Johnny Kingdom obituary

Johnny Kingdom filming on Exmoor in 2005. With his broad Devon accent, roguish smile, trademark hat and moustache, he embodied the public’s view of a rural ‘character’.
Johnny Kingdom filming on Exmoor in 2005. With his broad Devon accent, roguish smile, trademark hat and moustache, he embodied the public’s view of a rural ‘character’. Photograph: Christopher Jones/Rex/Shutterstock

Once in a while, someone comes along on our television screens who breaks all the usual rules of television presenting. Like Barbara Woodhouse, Sister Wendy Beckett and Fred Dibnah before him, Johnny Kingdom was one such unlikely star. And like them, he was taken to the nation’s hearts.

Johnny, who has died in an accident on his land aged 79, first came to national fame in 2006 when he presented the BBC Two series Johnny Kingdom: A Year on Exmoor. This was enjoyed by viewers and critics alike, the Daily Telegraph announcing that “Johnny Kingdom has rustic England coursing through his veins”.

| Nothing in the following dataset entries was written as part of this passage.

(* ===== verification/Session.v ===== *)
(** * Messages of the login ([src/src/auth/session.rs])

    Sending and receiving around the key exchange: error answers, redirects,
    secure messages, the auth start and its second factors. The bytes of a
    text are UTF-8; where the code trims or reads numbers the text is decoded
    to its characters. *)

From S2P Require Import Prelude Text Crypto Ns Channel.
Local Open Scope Z_scope.

(** ** Errors *)

(** [std::io::ErrorKind]; [KRead] is the error of a read or a write. *)
Inductive ErrorKind :=
  | KInvalidData | KUnexpectedEof | KConnectionReset | KConnectionAborted | KConnectionRefused | KPermissionDenied | KTimedOut
  | KUnsupported | KOther | KRead (code : Z).

Inductive LoginErrorKind :=
  | IpNotAuthorized | LockedOut | BadCredentials | SiteDown | SiteNotReady | Restricted | DemoUserNotAllocated | PaperUserInLiveMode
  | NoPaperMapping | SeveralPaperUsers | PaperLogonNotAllowed | PreviewNeedsPaper | PasswordRejected | SecureConnectionRefused | OtherError.

#[export] Instance LoginErrorKind_dec : EqDecision LoginErrorKind.
Proof. solve_decision. Defined.

Record LoginError := mkLoginError { le_kind : LoginErrorKind; le_code : option Z; le_text : bytes }.

(** An [io::Error]: made here or by a read, or one that carries a login
    error or a refusal of the encryption. *)
Inductive Error :=
  | IoError (kind : ErrorKind) (text : bytes)
  | Refused (e : LoginError)
  | ProceedInClear (text : bytes).

(** [contains], of a text that is not empty. *)
Definition contains (p text : bytes) : bool := match find_sub p text with Some _ => true | None => false end.

Definition from_code (code : option Z) (text : bytes) : LoginErrorKind :=
  match code with
  | Some 1 => if contains (bs "IP address") text then IpNotAuthorized else if contains (bs "lockedout") text then LockedOut else BadCredentials
  | Some 4 => SiteDown
  | Some 5 => SiteNotReady
  | Some (10 | 11 | 12) => Restricted
  | Some 13 => DemoUserNotAllocated
  | Some 14 => PaperUserInLiveMode
  | Some 15 => NoPaperMapping
  | Some 16 => SeveralPaperUsers
  | Some (17 | 18 | 19) => PaperLogonNotAllowed
  | Some 20 => PreviewNeedsPaper
  | Some (22 | 23) => PasswordRejected
  | _ => OtherError
  end.

Definition is_retryable (k : LoginErrorKind) : bool := match k with SiteDown | SiteNotReady => true | _ => false end.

With his broad Devon accent, roguish smile, trademark hat and moustache, Johnny embodied the public’s view of a rural “character”. It was a role he gladly played up to, boasting of a hell-raising youth, and confessing to having done a spot of poaching in his younger days. But the image of the lovable rogue was not the whole story. He always struggled to read and write and only became a film-maker following a near-fatal accident in his job as a lumberjack.

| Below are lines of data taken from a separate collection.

(** A frame is received whole however the reads cut it, and what follows it
    is kept for the next one. *)
Lemma recv_reads_frame n body rs : ∀ carry rest,
  n = Z.of_nat (length body) → n ≤ MAX_FARM_MSG_SIZE → Forall patient rs →
  carry ++ data_of rs = (frame_head n ++ body) ++ rest →
  ∃ rs' carry', recv_reads rs carry = (inr (frame_head n ++ body), (rs', carry')) ∧ carry' ++ data_of rs' = rest ∧ Forall patient rs'.
Proof.
  induction rs as [|r rs IH]; intros carry rest Hn Hmax Hp E.
  all: pose proof (try_frame_prefix n body rest (length carry) Hn Hmax) as T; cbv zeta in T; rewrite <-E, take_app_length in T.
  all: specialize (T ltac:(rewrite length_app; apply Nat.le_add_r)); cbn [recv_reads]; rewrite T; clear T.
  all: destruct (Nat.ltb_spec (length carry) (length (frame_head n ++ body))) as [Hl|Hl].
  - exfalso. cbn [data_of] in E. rewrite app_nil_r in E. rewrite E, length_app in Hl. lia.
  - eexists _, _. split_and!; [f_equal; f_equal| |done].
    + rewrite app_nil_r in E. by rewrite E, take_app_length.
    + rewrite app_nil_r in *. by rewrite E, drop_app_length.
  - apply Forall_cons in Hp as [Hr Hp]. destruct r as [b|[|]|c]; try done.
    + destruct b as [|x b]; [done|]. apply IH; [done..|]. by rewrite <-E, <-(assoc_L (++)).
    + by apply IH.
  - eexists _, _. split_and!; [f_equal; f_equal| |done].
    + rewrite <-(take_app_le carry (data_of (r :: rs))) by done. by rewrite E, take_app_length.
    + apply (f_equal (drop (length (frame_head n ++ body)))) in E. by rewrite drop_app_length, drop_app_le in E.
Qed.

(** A payload that a frame carries. *)
Definition fits (p : bytes) : Prop := Z.of_nat (length p) + 5 ≤ MAX_FARM_MSG_SIZE.

Lemma recv_8eq1_frame p s rest :
  fits p → Forall patient (reads s) → carry s ++ data_of (reads s) = wrap_xyz_fix p ++ rest →
  ∃ rs' c', recv_8eq1 s = Ret (inr (wrap_xyz_fix p), with_reads rs' c' s) ∧ c' ++ data_of rs' = rest ∧ Forall patient rs'.
Proof.
  intros Hf Hp E. rewrite wrap_split in E |- *. set (body := bs "35=X" ++ [SOH] ++ p) in *.
  destruct (recv_reads_frame (Z.of_nat (length body)) body (reads s) (carry s) rest) as (rs' & c' & R & Hc & Hp'); [done| |done..|].
  { unfold body. rewrite !length_app. unfold fits in Hf. cbn. lia. }
  exists rs', c'. split; [|done]. unfold recv_8eq1. by rewrite R.
Qed.

Lemma starts_with_at p d i c : starts_with p d = true → p !! i = Some c → d !! i = Some c.
Proof. intros [r ->]%starts_with_spec H. by apply lookup_app_l_Some. Qed.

He was born in Brayford, north Devon, a few months before the outbreak of the second world war. He was the second child of six, and the only son, of Walter Kingdon, who worked in a local quarry, and his wife, Joyce (nee Moule). Johnny later changed his surname to Kingdom, as people often misheard it as such.

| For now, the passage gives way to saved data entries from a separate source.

(** ** The resubscriptions of a session *)

(** [service_logon_updates] of [hot_loop/mod.rs] on the permissions: whether
    a change was taken, and whether the market data is asked again. *)
Definition permission_pass (now : Z) (changed : bool) (c : PermissionChange) : bool * bool * PermissionChange :=
  let '(taken, c) := if changed then change now c else (false, c) in
  let '(ran, c) := take_due now c in (taken, ran, c).

Fixpoint passes (ps : list (Z * bool)) (c : PermissionChange) : list (Z * bool * bool) :=
  match ps with
  | [] => []
  | (now, changed) :: ps => let '(taken, ran, c) := permission_pass now changed c in (now, taken, ran) :: passes ps c
  end.

Definition ran_at (l : list (Z * bool * bool)) : list Z := omap (λ '(t, _, ran), if ran : bool then Some t else None) l.
Definition taken_at (l : list (Z * bool * bool)) : list Z := omap (λ '(t, taken, _), if taken : bool then Some t else None) l.

Fixpoint apart (d : Z) (from : option Z) (l : list Z) : Prop :=
  match l with [] => True | x :: l => match from with Some t => t + d ≤ x | None => True end ∧ apart d (Some x) l end.

(** The times of the passes do not go back. *)
Fixpoint in_time (t : Z) (ps : list (Z * bool)) : Prop := match ps with [] => True | (now, _) :: ps => t ≤ now ∧ in_time now ps end.

(** What stands at a time: the last run is past, what is due is not, stays
    30 s from the last run and within 30 s of the last change. *)
Record timed (t : Z) (c : PermissionChange) : Prop := {
  tm_run : match last_run c with Some r => r ≤ t | None => True end;
  tm_change : match last_change c with Some x => x ≤ t | None => True end;
  tm_due : match due c with
           | Some d => match last_run c with Some r => r + RESUBSCRIBE_INTERVAL ≤ d | None => True end
                       ∧ match last_change c with Some x => d ≤ x + RESUBSCRIBE_INTERVAL | None => False end
           | None => True
           end
}.

Lemma change_timed t now c : timed t c → t ≤ now → timed now (change now c).2 ∧ last_run (change now c).2 = last_run c
  ∧ ((change now c).1 = true → match last_change c with Some x => x + PERMISSION_CHANGE_GUARD < now | None => True end ∧ due (change now c).2 ≠ None ∧ last_change (change now c).2 = Some now)
  ∧ match due c with Some d => due (change now c).2 = Some d | None => True end
  ∧ ((change now c).1 = false → (change now c).2 = c).
Proof.
  intros [A B C] Ht. unfold change. assert (timed now c) as Hw by (split; [destruct (last_run c); [lia|done]|destruct (last_change c); [lia|done]|done]).
  destruct (match last_change c with Some _ => _ | None => _ end) eqn:G.
  { do 2 (split; [done|]). split; [done|]. split; [cbn; by destruct (due c)|done]. }
  cbn. split; [|split; [done|split; [|split; [by destruct (due c)|done]]]].
  - split; cbn; [destruct (last_run c); [lia|done]|lia|]. unfold duration_since, RESUBSCRIBE_INTERVAL, SEC in *. destruct (due c) as [d|]; [|destruct (last_run c); cbn in *; lia].
    destruct (last_run c), (last_change c); lia.
  - intros _. split_and!; [|done|done]. destruct (last_change c) as [x|]; [|done]. unfold duration_since in G. unfold PERMISSION_CHANGE_GUARD, SEC in *. lia.
Qed.

Lemma due_timed now c : timed now c → let '(ran, c') := take_due now c in timed now c' ∧ last_change c' = last_change c
  ∧ if ran : bool then match last_run c with Some r => r + RESUBSCRIBE_INTERVAL ≤ now | None => True end ∧ last_run c' = Some now ∧ due c' = None
    else c' = c ∧ match due c with Some d => now < d | None => True end.
Proof.
  intros T. pose proof T as [A B C]. unfold take_due. destruct (due c) as [d|] eqn:D; [|by split]. destruct (Z.leb_spec d now); [|by split].
  split_and!; cbn; [|done| |done|done]; [split; cbn; [lia|done|done]|]. destruct (last_run c); lia.
Qed.

Lemma pass_timed t now changed c : timed t c → t ≤ now →
  let '(taken, ran, c') := permission_pass now changed c in
  timed now c'
  ∧ (ran = true → match last_run c with Some r => r + RESUBSCRIBE_INTERVAL ≤ now | None => True end ∧ last_run c' = Some now ∧ due c' = None)
  ∧ (ran = false → last_run c' = last_run c ∧ (due c ≠ None → due c' = due c) ∧ match due c' with Some d => now < d | None => True end)
  ∧ (taken = true → match last_change c with Some x => x + PERMISSION_CHANGE_GUARD < now | None => True end ∧ last_change c' = Some now ∧ (ran = false → due c' ≠ None))
  ∧ (taken = false → last_change c' = last_change c ∧ (ran = true → due c ≠ None) ∧ (due c = None → due c' = None)).
Proof.
  intros Hc Ht. unfold permission_pass. destruct changed.
  - destruct (change_timed t now c Hc Ht) as (T & R & K & D & U). destruct (change now c) as [taken c1]. cbn [fst snd] in *.
    pose proof (due_timed now c1 T) as X. destruct (take_due now c1) as [ran c2] eqn:E. destruct X as (T2 & L2 & X). rewrite R in X. split_and!; [done|..].
    + intros ->. exact X.
    + intros ->. destruct X as [-> X]. split_and!; [done| |done]. intros Hd. by destruct (due c).
    + intros ->. destruct (K eq_refl) as (K1 & K2 & K3). split_and!; [done|congruence|]. intros ->. destruct X as [-> _]. done.
    + intros ->. rewrite (U eq_refl) in *. split_and!; [done| |].
      * intros ->. unfold take_due in E. by destruct (due c).
      * intros Hd. unfold take_due in E. rewrite Hd in E. by injection E as _ <-.
  - assert (timed now c) as T by (destruct Hc as [A B C]; split; [destruct (last_run c); [lia|done]|destruct (last_change c); [lia|done]|done]).
    pose proof (due_timed now c T) as X. destruct (take_due now c) as [ran c2] eqn:E. destruct X as (T2 & L2 & X). split_and!; [done|..].
    + intros ->. exact X.
    + intros ->. by destruct X as [-> X].
    + done.
    + intros _. split_and!; [done| |].
      * intros ->. unfold take_due in E. by destruct (due c).
      * intros Hd. unfold take_due in E. rewrite Hd in E. by injection E as _ <-.
Qed.

Lemma resubscribed_apart ps : ∀ t c, timed t c → in_time t ps →
  apart RESUBSCRIBE_INTERVAL (last_run c) (ran_at (passes ps c))
  ∧ apart (PERMISSION_CHANGE_GUARD + 1) (last_change c) (taken_at (passes ps c))
  ∧ (length (ran_at (passes ps c)) ≤ length (taken_at (passes ps c)) + match due c with Some _ => 1 | None => 0 end)%nat.
Proof.
  induction ps as [|[now changed] ps IH]; intros t c Hc Hp; [cbn; split_and!; try done; lia|].
  destruct Hp as [Ht Hp]. pose proof (pass_timed t now changed c Hc Ht) as X. cbn [passes].
  destruct (permission_pass now changed c) as [[taken ran] c'] eqn:E. destruct X as (T & R1 & R2 & K1 & K2).
  destruct (IH now c' T Hp) as (A & B & N). unfold ran_at, taken_at in *.
  assert (apart RESUBSCRIBE_INTERVAL (last_run c) (omap (λ '(t, _, ran), if ran : bool then Some t else None) ((now, taken, ran) :: passes ps c'))) as RA.
  { destruct ran; cbn; [|by destruct (R2 eq_refl) as [<- _]]. destruct (R1 eq_refl) as (? & <- & _). done. }
  assert (apart (PERMISSION_CHANGE_GUARD + 1) (last_change c) (omap (λ '(t, taken, _), if taken : bool then Some t else None) ((now, taken, ran) :: passes ps c'))) as TA.
  { destruct taken; cbn; [|by destruct (K2 eq_refl) as [<- _]]. destruct (K1 eq_refl) as (G & L & _). rewrite L in B. split; [|done]. destruct (last_change c); [lia|done]. }
  split; [done|]. split; [done|]. destruct ran, taken; cbn.
  - destruct (R1 eq_refl) as (_ & _ & D). rewrite D in N. destruct (due c); lia.
  - destruct (R1 eq_refl) as (_ & _ & D). rewrite D in N. destruct (K2 eq_refl) as (_ & Q & _). destruct (due c); [lia|]. by destruct (Q eq_refl).
  - destruct (due c'), (due c); lia.
  - destruct (K2 eq_refl) as (_ & _ & Q). destruct (due c); [destruct (due c'); lia|]. rewrite (Q eq_refl) in N. lia.
Qed.

(** What is due runs at the first pass from its time on. *)
Lemma due_runs ps : ∀ t c d j y a b, timed t c → in_time t ps → due c = Some d → passes ps c !! j = Some (y, a, b) → d ≤ y →
  ∃ k z e, (k ≤ j)%nat ∧ passes ps c !! k = Some (z, e, true).
Proof.
  induction ps as [|[now changed] ps IH]; intros t c d j y a b Hc Hp Hd Hj Hy; [done|].
  destruct Hp as [Ht Hp]. pose proof (pass_timed t now changed c Hc Ht) as X. cbn [passes] in *.
  destruct (permission_pass now changed c) as [[taken ran] c']. destruct X as (T & _ & R2 & _ & _).
  destruct ran; [exists 0%nat, now, taken; split; [lia|done]|]. destruct (R2 eq_refl) as (_ & D & W).
  assert (due c' = Some d) as D' by (rewrite D; [done|by rewrite Hd]). rewrite D' in W. destruct j as [|j]; [injection Hj as -> -> ->; lia|].
  destruct (IH now c' d j y a b T Hp D' Hj Hy) as (k & z & e & Hk & Hz). exists (S k), z, e. split; [lia|done].
Qed.

Lemma taken_runs ps : ∀ t c i j x y r a b, timed t c → in_time t ps → passes ps c !! i = Some (x, true, r) → passes ps c !! j = Some (y, a, b) →
  (i ≤ j)%nat → x + RESUBSCRIBE_INTERVAL ≤ y → ∃ k z e, (i ≤ k ≤ j)%nat ∧ passes ps c !! k = Some (z, e, true).
Proof.
  induction ps as [|[now changed] ps IH]; intros t c i j x y r a b Hc Hp Hi Hj Hij Hy; [done|].
  destruct Hp as [Ht Hp]. pose proof (pass_timed t now changed c Hc Ht) as X. cbn [passes] in *.
  destruct (permission_pass now changed c) as [[taken ran] c']. destruct X as (T & _ & _ & K1 & _). destruct i as [|i].
  - injection Hi as -> -> ->. destruct r; [exists 0%nat, x, true; split; [lia|done]|]. destruct (K1 eq_refl) as (_ & L & D). specialize (D eq_refl).
    destruct j as [|j]; [injection Hj as -> _ _; unfold RESUBSCRIBE_INTERVAL, SEC in Hy; lia|].
    destruct (due c') as [d|] eqn:E; [|done]. pose proof (tm_due _ _ T) as B. rewrite E, L in B.
    destruct (due_runs ps x c' d j y a b T Hp E Hj ltac:(lia)) as (k & z & e & Hk & Hz). exists (S k), z, e. split; [lia|done].
  - destruct j as [|j]; [lia|]. destruct (IH now c' i j x y r a b T Hp Hi Hj ltac:(lia) Hy) as (k & z & e & Hk & Hz).
    exists (S k), z, e. split; [lia|done].
Qed.

(** C28: From the logon on, whatever the passes of the engine and the permission
    changes they find: two resubscriptions are at least 30 s apart, the changes
    that are taken more than 1 s apart, there are no more resubscriptions than
    taken changes, and a taken change is followed by a resubscription no later
    than the first pass 30 s after it. *)
Theorem resubscriptions ps : in_time 0 ps →
  let l := passes ps change_default in
  apart RESUBSCRIBE_INTERVAL None (ran_at l)
  ∧ apart (PERMISSION_CHANGE_GUARD + 1) None (taken_at l)
  ∧ (length (ran_at l) ≤ length (taken_at l))%nat
  ∧ ∀ i j x y r a b, l !! i = Some (x, true, r) → l !! j = Some (y, a, b) → (i ≤ j)%nat → x + RESUBSCRIBE_INTERVAL ≤ y →
    ∃ k z e, (i ≤ k ≤ j)%nat ∧ l !! k = Some (z, e, true).
Proof.
  intros Hp l. assert (timed 0 change_default) as T by by split.
  destruct (resubscribed_apart ps 0 change_default T Hp) as (A & B & N). split; [done|]. split; [done|]. split; [by rewrite Nat.add_0_r in N|].
  intros i j x y r a b. apply (taken_runs ps 0 change_default _ _ _ _ _ _ _ T Hp).
Qed.

(** Three changes: the second is within the guard; the third waits for the
    30 s of the first run. *)
Lemma resubscriptions_witness :
  let ps := [(1 * SEC, true); (2 * SEC, true); (5 * SEC, true); (20 * SEC, false); (31 * SEC, false); (35 * SEC, false)] in
  passes ps change_default = [(1 * SEC, true, true); (2 * SEC, false, false); (5 * SEC, true, false); (20 * SEC, false, false);
                              (31 * SEC, false, true); (35 * SEC, false, false)]
  ∧ ∃ k z e, (2 ≤ k ≤ 5)%nat ∧ passes ps change_default !! k = Some (z, e, true).
Proof.
  split; [vm_compute; reflexivity|].
  destruct (resubscriptions [(1 * SEC, true); (2 * SEC, true); (5 * SEC, true); (20 * SEC, false); (31 * SEC, false); (35 * SEC, false)]
    ltac:(cbn; unfold SEC; lia)) as (_ & _ & _ & H).
  apply (H 2%nat 5%nat (5 * SEC) (35 * SEC) false false false); [reflexivity|reflexivity|lia|unfold RESUBSCRIBE_INTERVAL, SEC; lia].
Defined.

Johnny attended the local village school, then South Molton secondary, and on leaving at 16, he became a farm labourer. In 1958-59 he was one of the last young men to do national service, serving initially with the Royal Artillery and then with the Army Regimental Police in Hong Kong. On his return, he followed his father into the explosives trade; and later took over his job as the village gravedigger, a role he performed for more than half a century.

Later Johnny became a lumberjack. But his career ended abruptly when, while he was working alone, the anchor chain holding his vehicle suddenly snapped. The hydraulic arm smashed through his cab window, causing him serious facial injuries and concussion. When he came to, to find his dog licking his face, he somehow managed to drive back home, and was rushed to hospital.

To combat a subsequent spell of depression, he borrowed a cine camera from his friend Roger Gregory, and began making films of the wildlife around his Exmoor home. He almost gave up when, having returned from his first day’s filming of a herd of deer, he realised that he had been pressing the off button when he meant to turn the camera on, and vice versa. His determination led him to try again, this time with much better results.

Lacking any formal training was no barrier to Johnny, who learned to edit his footage and began selling VHS tapes (later DVDs) of his wildlife films at local markets and country shows. Spotted by a TV producer, James Cutler, he made his first film for Yorkshire Television, entitled Johnny Kingdom and the Secret of Happiness. This was shown in November 1993, as the last episode of the First Tuesday strand.

He went on to present three series for the West Country broadcaster HTV. These were directed by a fellow wildlife cameraman, Richard Taylor-Jones, who remembers Johnny as “hugely inspirational”, not least because he lacked the university education and social background usually needed for success in this highly competitive field. Taylor-Jones also remembers entering Johnny’s “office”, where there were piles of tapes kept in old shoeboxes, with no apparent filing system – a treasure trove of remarkable footage.

In 2002, Johnny published his first book: Johnny’s Kingdom: The Secret World of Exmoor. Then, at the age of 67, he finally got his big break on national TV with A Year on Exmoor, thanks to the persistence of his producer at HTV, David Parker, who had lobbied long and hard to get Johnny a slot on BBC2. During the following decade, he popped up regularly on both BBC and ITV, and authored more books, including A Wild Life on Exmoor (2006), Bambi and Me (2008) and Johnny Kingdom’s West Country Tales (2011). While these may not have had the literary qualities of some more celebrated nature writing, they were a commercial success, and very popular with his enthusiastic fan base.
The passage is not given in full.